The third winner is an idea for local art that would channel the kind of work done by the Vagina Monologues, but focused on bodies as a whole. “The body outlaw theater projects” would be  theater projects for campuses, commuity centers, religious institutions to put on themselves, nuch as the vagina monologues have, with instructions on how to do a community theater project around body issues that go far beyond fat issues to include age, ability, and other prejudices that come up when striving to accept a diversity of bodies. The project would also interface with community groups to channel the energy created by the art into activism.

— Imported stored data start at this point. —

(** [C24] The decision of the controller, on every branch, is the one read off the whole
    stream of preloaded and sampled tokens: the bounded window it keeps loses nothing that
    matters, reasons are tried in their documented order, the n-gram counts are exact, and
    a stop sequence is found wherever the stream ends with one. *)
Theorem stop_verdict p seqs free fed token eos logits :
  let c := feed_tokens fed (preload_tokens free (new_with_stop_sequences p seqs)) in
  Z.of_nat (length free + length fed) + 1 < u32_mod ->
  verdict p seqs eos logits (free ++ map (fun x => x.1.1) fed) token
    (check_stop token eos logits c).1.
Proof.
  intros c Hlen. apply check_stop_spec.
  - apply feed_tracks; [|lia]. apply (preload_tracks p seqs [] free); [apply new_tracks|].
    simpl. lia.
  - rewrite length_app, length_map. lia.
Qed.

(** ** Generation *)

(** Every token of [l] was let through. *)
Definition accepted (p : StopPolicySpec) (seqs : list (list Z)) (eos : Z) (l : list Z) : Prop :=
  forall k t r, l = k ++ t :: r ->
    Z.of_nat (length k) < output_max_tokens p /\ ~ repeats p (k ++ [t])
    /\ Forall (fun s => ~ ends_with (k ++ [t]) s) seqs /\ t <> default eos (eos_token_id p).

Lemma accepted_nil p seqs eos : accepted p seqs eos [].
Proof. by intros [|? k] t r. Qed.
(* ===== verification/Limiter.v ===== *)
(** * Resource limits of the worker (adapteros-lora-worker/src/limiter.rs)

    [ResourceLimiter] admits requests: a rate limit, file descriptors, the thread pool, a
    semaphore per kind of work and a memory estimate. Every counter is an atomic, so the
    model has two layers: one function per method, for methods that run undisturbed, and a
    step relation in which threads interleave at each atomic access. Tokio's semaphore is
    the class [Semaphore] with its documented laws. What the code reads from outside is an
    argument: [elapsed], the seconds between [Instant::now()] and the [elapsed()] call on
    the same instant, [now_ms], [open_fds]. The floating-point comparison of the
    descriptor ratio is the parameter [fd_over]. Settings from the environment and the
    jittered retry hint are left out. *)

From S2P Require Import Prelude.
Open Scope Z_scope.

Module Limiter.

(** ** Configuration *)

Inductive WorkloadType := Inference | Training.

(** The semaphore an acquisition goes through: the general one or that of a workload. *)
Inductive Pool := General | Typed (w : WorkloadType).

#[export] Instance WorkloadType_eq_dec : EqDecision WorkloadType.
Proof. solve_decision. Defined.
#[export] Instance Pool_eq_dec : EqDecision Pool.
Proof. solve_decision. Defined.

(** Without the descriptor percentage, which is a float. *)
Record ResourceLimits : Type := mkLimits {
  max_concurrent_requests : nat;
  max_concurrent_inference : nat;
  max_concurrent_training : nat;
  max_tokens_per_second : Z;
  max_memory_per_request : Z;
  max_total_memory : Z;
  max_cpu_time_per_request : Z;
  max_requests_per_minute : Z;
  max_thread_queue_depth : Z;
  thread_pool_size : Z;
}.

(** [available] is what [available_parallelism] answers. *)
Definition default_limits (available : option Z) : ResourceLimits :=
  mkLimits 10 8 2 1000 (50 * 1024 * 1024) 0 300000 100 100
    (match available with Some n => n * 4 | None => 16 end).

Definition positive (parameter : string) : AosError :=
  InvalidRateLimitConfig parameter "0" "must be greater than 0".

(** [fd_ok]: the percentage is in range; [fd_text]: its text. *)
Definition validate (fd_ok : bool) (fd_text : string) (l : ResourceLimits)
  : result unit AosError :=
  if (max_concurrent_requests l =? 0)%nat then Err (positive "max_concurrent_requests")
  else if (max_concurrent_inference l =? 0)%nat then Err (positive "max_concurrent_inference")
  else if (max_concurrent_training l =? 0)%nat then Err (positive "max_concurrent_training")
  else if max_tokens_per_second l =? 0 then Err (positive "max_tokens_per_second")
  else if max_requests_per_minute l =? 0 then Err (positive "max_requests_per_minute")
  else if negb fd_ok then
    Err (InvalidRateLimitConfig "max_fd_usage_percent" fd_text "must be in range (0.0, 100.0]")
  else if thread_pool_size l =? 0 then Err (positive "thread_pool_size")
  else Ok tt.

(** ** Rate limiters

    [TokenRateLimiter] and [RequestRateLimiter] are the same code over seconds and
    minutes and with another message. *)

Record RateLimiter : Type := mkRate { max_rate : Z; remaining : Z; last_reset : Z }.

Definition rate_new (max elapsed : Z) : RateLimiter := mkRate max max elapsed.

Definition rate_check (message : string) (now : Z) (r : RateLimiter)
  : result unit AosError * RateLimiter :=
  let r := if last_reset r <? now then mkRate (max_rate r) (max_rate r) now else r in
  if remaining r =? 0 then (Err (Worker message), r)
  else (Ok tt, mkRate (max_rate r) (u64_wrapping_sub (remaining r) 1) (last_reset r)).

Definition token_check_rate (elapsed : Z) : RateLimiter -> result unit AosError * RateLimiter :=
  rate_check "Token rate limit exceeded" elapsed.

Definition request_check_rate (elapsed : Z) : RateLimiter -> result unit AosError * RateLimiter :=
  rate_check "Request rate limit exceeded" (elapsed / 60).

(** ** Trackers *)

Record MemoryTracker : Type := mkMemory {
  mem_max : Z; current_usage : Z; active_requests : Z
}.
Definition memory_new (max : Z) : MemoryTracker := mkMemory max 0 0.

These ideas are the tip of the iceberg--and even for those of us who don't think about body image or personal health in a political context, they're extremely relevant. The war on women being perpetrated by the GOP at the state and national level, with bill after bill being introduced at lightning speed curtailing women’s control over their own bodies, is intimately connected to this personal issue. If we allow racism, sexism, and negative imagery to affect how we think of our bodies, how can we come together to protect them from pernicious laws and policies?

"Activism around the issue of body diversity is a very easy stepping stone to fighting racism and supporting reproductive justice,” says Martin. Without an overarching analysis, women (and men) are prone to think “this is my problem, this is my messed up body,” she says. “So to put it in a political and social context is totally imperative."